__ABOUT THIS TASK__: In the data below, find the line containing "trip, and [findClosest]", then set down that line and every later line up to and including the line containing "computes (and where", exactly.

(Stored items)
(* ===== verification/Prelude.v ===== *)
(** * A verification development of TMR's solution reconstruction, error
      estimation and triangulation

    The repository (src/) holds three groups of code.  [TMRGeometry.c]
    reconstructs a higher-order solution field from a finite-element
    solution (nodal weights, nodal derivatives, a least-squares patch
    reconstruction with enrichment functions, the refined field) and uses
    it in two error estimators and a KS stress aggregate; it also has a
    curvature functional on a design field and the base behaviour of the
    curve and surface classes.  [TMRTriangularize.c]
    builds planar triangulations with a triangle list, a hash table of
    directed edges, a queue of triangles and a sorted list of constraint
    segments.  [src/unnamed] holds [TMRIndexWeight::uniqueSort], the
    surface derivative and the (commented-out) topology creators.

    Files, in dependency order, and what they model:
    - [Prelude] (this file): scalars as a ring interface [RingOps] at [Q]
      and at dual numbers (for exact derivatives), lists of rationals up
      to [Qeq] with [Proper] instances, the [tmr_scope] notations, and the
      shared list and sum lemmas.
    - [LeastSquares]: the contract of LAPACK [dgelss] (outside src/) as a
      relation: normal equations and minimum norm.
    - [Enrichment]: [getNum2dEnrich], [getNum3dEnrich] and the enrichment
      functions with their derivative overloads (lines 733-1128).
    - [Interp]: the forest's knots and Lagrange basis (from the spec) and
      [computeJacobianTrans3D].
    - [NodeVec]: the [TACSBVec] collaborator on one process (from the
      spec) and [computeLocalWeights].
    - [Prolong]: both overloads of [TMR_ComputeInterpSolution].
    - [NodeDeriv]: [computeNodeDeriv3D].
    - [Recon]: [computeElemRecon3D].
    - [Refine]: [addRefinedSolution3D] and [TMR_ComputeReconSolution] for
      octrees, with the allocation of [uref].
    - [Quad]: the quadtree path: [computeJacobianTrans2D],
      [computeNodeDeriv2D], [computeElemRecon2D], [addRefinedSolution2D]
      and [TMR_ComputeReconSolution] for quadtrees.
    - [KS]: the two sweeps of [TMRStressConstraint::evalConstraint] over
      the reals.
    - [Estimators]: [TMR_StrainEnergyErrorEst] and [TMR_AdjointErrorEst]
      for octrees, and the quadtree corner loop.
    - [QuadEst]: both estimators for quadtrees.
    - [Geometry]: [TMRCurve]/[TMRSurface] derivatives, [integrateEdge],
      vertices and the projected curve.
    - [IndexWeight]: [TMRIndexWeight], [compare_weights],
      [compare_integers] (32-bit wrap) and [uniqueSort], [qsort] by its
      contract.
    - [TriQueue]: the [TriQueue] linked list over an explicit heap.
    - [EdgeHash]: the chained edge hash table and the triangle list of
      [TMRTriangularize] ([addTriangle], [deleteTriangle], [completeMe],
      [deleteTrianglesFromList]), over stdpp's [gmap].
    - [PSLG]: [compare_edges], [setUpPSLGEdges] and [edgeInPSLG], with
      [bsearch] as the C library's halving loop.
    - [QuadTree]: the point quadtree [TMRQuadNode] ([initialize],
      [addNode], [deleteNode], [findClosest]).
    - [Curvature]: [TMRCurvatureConstraint]: [evalPoly],
      [estimateHessian], both [evalCurvature] overloads, [evalCurvDeriv],
      [addCurvDeriv], the weights of [init], [computeNodeDeriv] (the
      projector of [NodeDeriv] with one value per node) and
      [evalConstraint]; the curvature routines are written over an
      interface [CurvOps] evaluated at [Q] and at dual numbers.
    - [Delaunay]: point insertion of [TMRTriangularize]: [enclosed],
      [inCircle] (with the exact [orient2d] and [incircle] of
      predicates.c), [addPoint], [digCavity], the breadth-first
      [findEnclosing] over the triangle queue, both [addPointToMesh]
      overloads, [setTriangleTags] and [removeDegenerateEdges], composed
      over the edge hash table, the PSLG array and the quadtree.
    - [Strain]: the strain kernels of [TMRStressConstraint]:
      [evalStrain] (displacement gradient, Jacobian of the elevated mesh,
      enrichment contribution, six engineering strains) and
      [addStrainDeriv] (its adjoint into [dfdu] and [dfdubar]).

    How the parts interact: the estimators call the weights, the nodal
    derivatives and the reconstruction, which calls the enrichment, the
    interpolation and the least-squares contract; the files are composed
    the same way ([From S2P Require Import]).  Collaborators outside src/
    ([TACSBVec], the forests, [dgelss], [sqrt], [qsort], [bsearch],
    [TMRIntegerPairHash], [FIXED_POINT_OFFSET], the element classes) are
    parameters or are modelled from the spec, and the theorems state what
    they assume of them.

    What the theorems show, by group: exactness of the derivative
    overloads and the patch test of the nodal derivatives; reproduction
    (spec property 1: the assembled right-hand side is the assembled
    matrix times the enrichment block) and constant-field behaviour of
    the reconstruction (2D and 3D); the
    refined field of a constant solution; the heap overflow of
    [addRefinedSolution3D]; conservation and liveness of the adjoint
    estimators and the solution-independence of the 3D strain-energy
    estimator; bounds of the KS aggregate; the curve and surface
    derivative error paths and the arc-length integration; refinement
    theorems for [uniqueSort] (against a sparse-vector specification),
    the triangle queue (against a FIFO list), the edge hash table
    (against a finite map of directed edges) and [edgeInPSLG] (against
    segment membership); the Morton order computed by [compare_edges];
    the point quadtree: [addNode] keeps it well formed but drops the
    point that makes a leaf split, adding and deleting a point is a round
    trip, and [findClosest] returns the brute-force nearest point; the
    curvature constraint: the reverse sweep of [evalCurvDeriv] and the
    element sweep of [addCurvDeriv] are the transposes of the forward
    derivatives, the polynomial fit recovers the coefficients but halves
    the diagonal of the Hessian, the principal curvatures the code
    computes (and where they differ from the spec), the sphere of the
    spec, the bound of the aggregate by the maximum, and the node stride
    of [evalConstraint]; Delaunay insertion: [digCavity], the search of
    [findEnclosing] and a whole [addPointToMesh] terminate on a consistent
    mesh and keep it consistent, digging never loses a PSLG edge, the
    triangle found encloses the point, [addPoint] keeps its arrays in
    shape, and the renumbering of [removeDegenerateEdges] merges only
    the longest prefix of the sorted degenerate edges whose larger numbers
    increase, which the order of [compare_degen_edges] does not ensure;
    the strain kernel: [addStrainDeriv] is the adjoint
    of the strain map of [evalStrain] and a rigid translation has zero
    strain; and the overflow behaviours of the subtraction
    comparators, characterised over the whole range of their inputs.

    Arithmetic: real-valued code is modelled in exact rationals [Q] (the
    KS aggregate in [R]); floating-point rounding is not modelled, and
    [sqrt], [exp] and [log] are parameters constrained only where a
    theorem says so.  Integer
    widths are kept where they matter: [int] results of subtractions are
    wrapped to 32 bits.

    Fuel: [integrateEdge] runs with fuel and 21 levels suffice (its depth
    test stops at [ncalls > 20]); the quadtree corner loop needs three
    iterations for refined orders of at least two; [bsearch] runs with the
    array length plus one, which bounds the halvings of [[l, u)];
    [addNode] recurses into the node it has just split and runs with the
    height of the tree plus three; [digCavity] runs with the number of
    edges in the map plus one, which bounds its depth because every
    deletion removes an edge of a triangle without the new point and no
    addition adds one; the loop of [findEnclosing] runs with twice the
    number of stored triangles plus two, as each pass pops one queue
    entry and appends one per triangle it tags.

    Not modelled: MPI and the parallel begin/end calls (identities on one
    process); output routines ([TMR_PrintErrorBins], [writeReconToTec],
    the VTK and Tecplot writers); [TMR_CreateTACSMg], which only calls
    library constructors; the rest of the stress-constraint
    sensitivities ([evalConDeriv], [addEnrichDeriv]
    and the vector assembly), which need TACS element classes and
    vectors outside the repository; the
    vector set-up of the curvature constraint's [init] and
    [writeCurvatureToFile]; the triangulation's [initialize] and
    [frontal] (the advancing-front generator), [tagTriangles], [getMesh]
    and the size and intersection helpers, and floating-point rounding
    in the predicates (modelled as the exact determinants); the
    topology creators, whose bodies are commented out; and TMROctree.h,
    declarations only. *)

From Stdlib Require Import PeanoNat ZArith QArith Qring Qfield List Lia Lqa.
From Stdlib Require Import Setoid Morphisms RelationClasses.
Import ListNotations.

__WRITTEN RESPONSE__:
    trip, and [findClosest] returns the brute-force nearest point; the
    curvature constraint: the reverse sweep of [evalCurvDeriv] and the
    element sweep of [addCurvDeriv] are the transposes of the forward
    derivatives, the polynomial fit recovers the coefficients but halves
    the diagonal of the Hessian, the principal curvatures the code
    computes (and where they differ from the spec), the sphere of the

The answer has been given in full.